#### [GOAL OF THE EXERCISE]
Look through the entries below and report every line that has "shape".

#### [Dataset entries]
-*-
Lemma unlink_node_spec {V} L x hi r m update (v : V) :
  apart L (sk_addr x) hi → (sk_height x <= m + r)%nat →
  (∀ i, (i < m + r)%nat → ∃ c, update !! i = Some (Some (sk_addr c)) ∧ stop_at i L c) →
  unlink_node r m (part (tl_unlinked x hi m) (sk_addr x) (sk_mem no_tl x hi) L hi) (sk_addr x) update v =
  Ok (part (λ i, next_at None i hi) (sk_addr x) (sk_mem no_tl x hi) L hi) v.
Proof.
  intros Ha. revert m. induction r as [|r IH]; intros m Hr Hu.
  - cbn [unlink_node]. unfold mret, M_ret. f_equal. apply part_ext. intros i. unfold tl_unlinked.
    destruct (decide (i < m)%nat); [done|]. simpl. by rewrite decide_False by lia.
  - destruct (Hu m) as (c & Hc & Hstop); [lia|].
    cbn [unlink_node]. rewrite Hc. unfold mbind, M_bind. cbn [mjoin option_join deref mret M_ret].
    rewrite part_forward, tl_unlinked_here by done. cbn [next_at].
    destruct (decide (m < sk_height x)%nat) as [Hm|Hm].
    + rewrite bool_decide_eq_false_2 by naive_solver.
      unfold forward_at, mbind, M_bind. rewrite part_new_node. cbn [deref mret M_ret].
      rewrite znth_lookup. cbn [sk_mem forward]. rewrite list_lookup_fmap, lookup_seq_lt by done. simpl.
      rewrite part_set by done. unfold no_tl.
      rewrite (part_ext _ (tl_unlinked x hi (S m))); [apply IH; [lia|intros; apply Hu; lia]|].
      intros i. unfold redirect, tl_unlinked. destruct (decide (i = m)) as [->|Hne].
      * by rewrite decide_True by lia.
      * destruct (decide (i < m)%nat); [by rewrite decide_True by lia|by rewrite decide_False by lia].
    + rewrite bool_decide_eq_true_2 by (apply next_at_notin; by destruct Ha as (_ & _ & ? & _)).
      unfold mret, M_ret. f_equal. apply part_ext. intros i. unfold tl_unlinked.
      destruct (decide (i < m)%nat); [done|]. simpl. by rewrite decide_False by lia.
Qed.

Lemma next_at_None i ns : next_at None i ns = None → Forall (λ c, (sk_height c <= i)%nat) ns.
Proof.
  induction ns as [|n ns IH]; simpl; [by intros; apply Forall_nil|]. destruct (decide _); [done|].
  intros. apply Forall_cons. split; [lia|auto].
Qed.

Lemma next_at_exists i ns a : next_at None i ns = Some a → Exists (λ c, (i < sk_height c)%nat) ns.
Proof.
  induction ns as [|n ns IH]; simpl; [done|]. destruct (decide _).
  - intros _. by left.
  - intros ?. right. auto.
Qed.
Section steps.
Context {Y : Type} (a : addr) (d : side) (c : rb_color) (near far p : addr) (n : info) (i : kvs_rbtree_t)
  (Q : Y → kvs_rbtree_t → Prop).
Hypothesis Ha : rb_nodes i !! a = Some (side_mem d c near far p n).

Lemma step_near (k : ptr → T Y) : wp (k (Some near)) i Q → wp (child d (Some a) ≫= k) i Q.
Proof using Ha. intros Hk. destruct d; eapply step_field; done. Qed.
Lemma step_far (k : ptr → T Y) : wp (k (Some far)) i Q → wp (child (opp d) (Some a) ≫= k) i Q.
Proof using Ha. intros Hk. destruct d; eapply step_field; done. Qed.
Lemma step_parent (k : ptr → T Y) : wp (k (Some p)) i Q → wp (parent (Some a) ≫= k) i Q.
Proof using Ha. intros Hk. destruct d; eapply step_field; done. Qed.
Lemma step_color (k : rb_color → T Y) : wp (k c) i Q → wp (color (Some a) ≫= k) i Q.
Proof using Ha. intros Hk. destruct d; eapply step_field; done. Qed.
Lemma step_set_near q (k : unit → T Y) :
  wp (k tt) (put_nodes (<[a := side_mem d c q far p n]> (rb_nodes i)) i) Q → wp (set_child d (Some a) (Some q) ≫= k) i Q.
Proof using Ha. intros Hk. destruct d; eapply step_update; done. Qed.
Lemma step_set_far q (k : unit → T Y) :
  wp (k tt) (put_nodes (<[a := side_mem d c near q p n]> (rb_nodes i)) i) Q → wp (set_child (opp d) (Some a) (Some q) ≫= k) i Q.
Proof using Ha. intros Hk. destruct d; eapply step_update; done. Qed.
Lemma step_set_parent q (k : unit → T Y) :
  wp (k tt) (put_nodes (<[a := side_mem d c near far q n]> (rb_nodes i)) i) Q → wp (set_parent (Some a) (Some q) ≫= k) i Q.
Proof using Ha. intros Hk. destruct d; eapply step_update; done. Qed.
Lemma step_set_color q (k : unit → T Y) :
  wp (k tt) (put_nodes (<[a := side_mem d q near far p n]> (rb_nodes i)) i) Q → wp (set_color (Some a) q ≫= k) i Q.
Proof using Ha. intros Hk. destruct d; eapply step_update; done. Qed.
End steps.

(** ** Rotation *)

Lemma tree_in_reparent h h' nl p q t :
  tree_in h nl p t → NoDup (addrs t) → (∀ a, a ∈ addrs t → a ≠ top nl t → h' !! a = h !! a) →
  (∀ c l n r, t = Node c l n r → h' !! i_addr n = Some (mem c (top nl l) (top nl r) q n)) → tree_in h' nl q t.
Proof.
  destruct t as [|c l n r]; [done|]. intros (_ & Hl & Hr) Hnd Hext Hn. cbn. split; [by apply Hn|].
  change (Node c l n r) with (node Lft c l n r) in *. rewrite addrs_node in Hnd. apply NoDup_cons in Hnd as [Hni _].
  split; (eapply tree_in_ext; [|done]); intros a Ha; apply Hext; rewrite ?addrs_node, ?top_node; set_solver.
Qed.

Lemma path_in_rehole h h' nl ctx a a' :
  path_in h nl ctx a → NoDup (path_addrs ctx) → (∀ b, b ∈ path_addrs ctx → b ≠ path_parent nl ctx → h' !! b = h !! b) →
  (∀ d c n s ctx', ctx = Fr d c n s :: ctx' → h' !! i_addr n = Some (side_mem d c a' (top nl s) (path_parent nl ctx') n)) →
  path_in h' nl ctx a'.
Proof.
  destruct ctx as [|[d c n s] ctx]; [done|]. rewrite path_addrs_cons. intros (_ & Hs & Hc) Hnd Hext Hn.
  apply NoDup_cons in Hnd as [Hni _]. cbn in *. split; [by eapply Hn|].
  split; [eapply tree_in_ext; [|done]|eapply path_in_ext; [|done]]; intros b Hb; apply Hext; set_solver.
Qed.

Lemma parts_disjoint (nl x y : addr) la lb le lc : NoDup (nl :: x :: y :: la ++ lb ++ le ++ lc) →
  nl ≠ x ∧ nl ≠ y ∧ x ≠ y ∧ (nl ∉ lb ∧ nl ∉ lc) ∧
  (∀ z, z ∈ la → z ≠ x ∧ z ≠ y ∧ z ∉ lb ∧ z ∉ lc) ∧
  (∀ z, z ∈ lb → z ≠ x ∧ z ≠ y ∧ z ∉ lc) ∧
  (∀ z, z ∈ le → z ≠ x ∧ z ≠ y ∧ z ∉ lb ∧ z ∉ lc) ∧
  (∀ z, z ∈ lc → z ≠ x ∧ z ≠ y ∧ z ∉ lb) ∧ NoDup lb ∧ NoDup lc.
Proof.
  rewrite !NoDup_cons, !NoDup_app, !not_elem_of_cons, !not_elem_of_app.
  intros ((? & ? & ? & ? & ? & ?) & (? & ? & ? & ? & ?) & (? & ? & ? & ?) & ? & Hda & ? & Hdb & ? & Hde & ?).
  split_and!; try done; intros z Hz.
  - specialize (Hda z Hz). rewrite !not_elem_of_app in Hda. split_and!; (by intros ->) || tauto.
  - specialize (Hdb z Hz). rewrite !not_elem_of_app in Hdb. split_and!; (by intros ->) || tauto.
  - specialize (Hde z Hz). split_and!; try (by intros ->); [|done]. intros Hb. specialize (Hdb z Hb). rewrite not_elem_of_app in Hdb. tauto.
  - split_and!; try (by intros ->). intros Hb. specialize (Hdb z Hb). rewrite not_elem_of_app in Hdb. tauto.
Qed.

Lemma top_in nl t : t = Leaf ∨ top nl t ∈ addrs t.
Proof. destruct t as [|c l n r]; [by left|right]. change (Node c l n r) with (node Lft c l n r). rewrite addrs_node. by left. Qed.
Lemma path_parent_in nl ctx : ctx = [] ∨ path_parent nl ctx ∈ path_addrs ctx.
Proof. destruct ctx as [|f ctx]; [by left|right]. rewrite path_addrs_cons. by left. Qed.

(** What a rotation leaves, from the nodes it wrote. *)
Lemma rotate_done d ctx nl pn X c x a c' y b e i h' rt' :
  shape nl pn X ctx (node d c a x (node d c' b y e)) i →
  h' !! i_addr x = Some (side_mem d c (top nl a) (top nl b) (i_addr y) x) →
  h' !! i_addr y = Some (side_mem d c' (i_addr x) (top nl e) (path_parent nl ctx) y) →
  (∀ bc bl bn br, b = Node bc bl bn br → h' !! i_addr bn = Some (mem bc (top nl bl) (top nl br) (i_addr x) bn)) →
  (∀ d0 c0 n s ctx', ctx = Fr d0 c0 n s :: ctx' →
     h' !! i_addr n = Some (side_mem d0 c0 (i_addr y) (top nl s) (path_parent nl ctx') n)) →
  (∀ z, z ≠ i_addr x → z ≠ i_addr y → (z ≠ top nl b ∨ b = Leaf) → (z ≠ path_parent nl ctx ∨ ctx = []) → h' !! z = rb_nodes i !! z) →
  dom h' = dom (rb_nodes i) → rt' = Some (path_root ctx (i_addr y)) →
  shape nl pn X ctx (node d c' (node d c a x b) y e) (KvsRbtree rt' (Some nl) h').
Proof.
  intros (Hr & Hn & Hnl & Ht & Hc & Hf) Hx Hy Hb Hp Hext Hdom ->.
  assert (addrs (node d c a x (node d c' b y e)) ++ path_addrs ctx ≡ₚ
    i_addr x :: i_addr y :: addrs a ++ addrs b ++ addrs e ++ path_addrs ctx) as Hperm.
  { rewrite !addrs_node. cbn. solve_Permutation. }
  assert (addrs (node d c' (node d c a x b) y e) ++ path_addrs ctx ≡ₚ
    i_addr x :: i_addr y :: addrs a ++ addrs b ++ addrs e ++ path_addrs ctx) as Hperm'.
  { rewrite !addrs_node. cbn. solve_Permutation. }
  pose proof (footprint_perm _ _ _ _ _ Hperm Hf) as (Hnd & HX & HXd & Hd). clear Hperm Hf.
  rewrite tree_in_node in Ht. destruct Ht as (_ & Ha & Hyt). rewrite tree_in_node in Hyt. destruct Hyt as (_ & Hbt & He).
  pose proof (parts_disjoint _ _ _ _ _ _ _ Hnd) as (Hnx & Hny & _ & Hnp & Hpa & Hpb & Hpe & Hpc & Hndb & Hndc).
  assert (∀ z, z ≠ i_addr x → z ≠ i_addr y → z ∉ addrs b → z ∉ path_addrs ctx → h' !! z = rb_nodes i !! z) as Hout.
  { intros z ? ? Hzb Hzc. apply Hext; [done|done| |].
    - destruct (top_in nl b) as [->|Hin]; [by right|left]. by intros ->.
    - destruct (path_parent_in nl ctx) as [->|Hin]; [by right|left]. by intros ->. }
  unfold shape. cbn [rb_root rb_nil rb_nodes]. rewrite tree_in_node, tree_in_node, !top_node.
  split; [done|]. split; [done|]. split.
  { rewrite Hout; [done|done|done|apply Hnp|apply Hnp]. }
  split; [|split].
  - split; [done|]. split; [|eapply tree_in_ext; [|exact He]; intros z Hz; apply Hout; by apply Hpe].
    split; [done|]. split; [eapply tree_in_ext; [|exact Ha]; intros z Hz; apply Hout; by apply Hpa|].
    eapply tree_in_reparent; [exact Hbt|done| |done].
    intros z Hz Hne. apply Hext; [by apply Hpb|by apply Hpb|by left|].
    destruct (path_parent_in nl ctx) as [->|Hin]; [by right|left]. intros ->. by apply (Hpb _ Hz).
  - eapply path_in_rehole; [exact Hc|done| |done].
    intros z Hz Hne. apply Hext; [by apply Hpc|by apply Hpc| |by left].
    destruct (top_in nl b) as [->|Hin]; [by right|left]. intros ->. by apply (Hpc _ Hz).
  - eapply footprint_perm; [symmetry; exact Hperm'|]. split; [done|]. split; [|split; [done|by rewrite Hdom]].
    apply map_subseteq_spec. intros z v Hz.
    assert (∀ z', z' ∈ nl :: i_addr x :: i_addr y :: addrs a ++ addrs b ++ addrs e ++ path_addrs ctx → z ≠ z') as Hzn.
    { intros z' Hz' ->. by rewrite HXd in Hz. }
    rewrite Hout; [by eapply lookup_weaken|apply Hzn|apply Hzn| |].
    + rewrite !elem_of_cons. tauto.
    + rewrite !elem_of_cons. tauto.
    + intros Hin. eapply Hzn; [|done]. rewrite !elem_of_cons, !elem_of_app. tauto.
    + intros Hin. eapply Hzn; [|done]. rewrite !elem_of_cons, !elem_of_app. tauto.
Qed.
-*-
#### [EXPECTED ANSWER]
  shape nl pn X ctx (node d c a x (node d c' b y e)) i →
  shape nl pn X ctx (node d c' (node d c a x b) y e) (KvsRbtree rt' (Some nl) h').
  unfold shape. cbn [rb_root rb_nil rb_nodes]. rewrite tree_in_node, tree_in_node, !top_node.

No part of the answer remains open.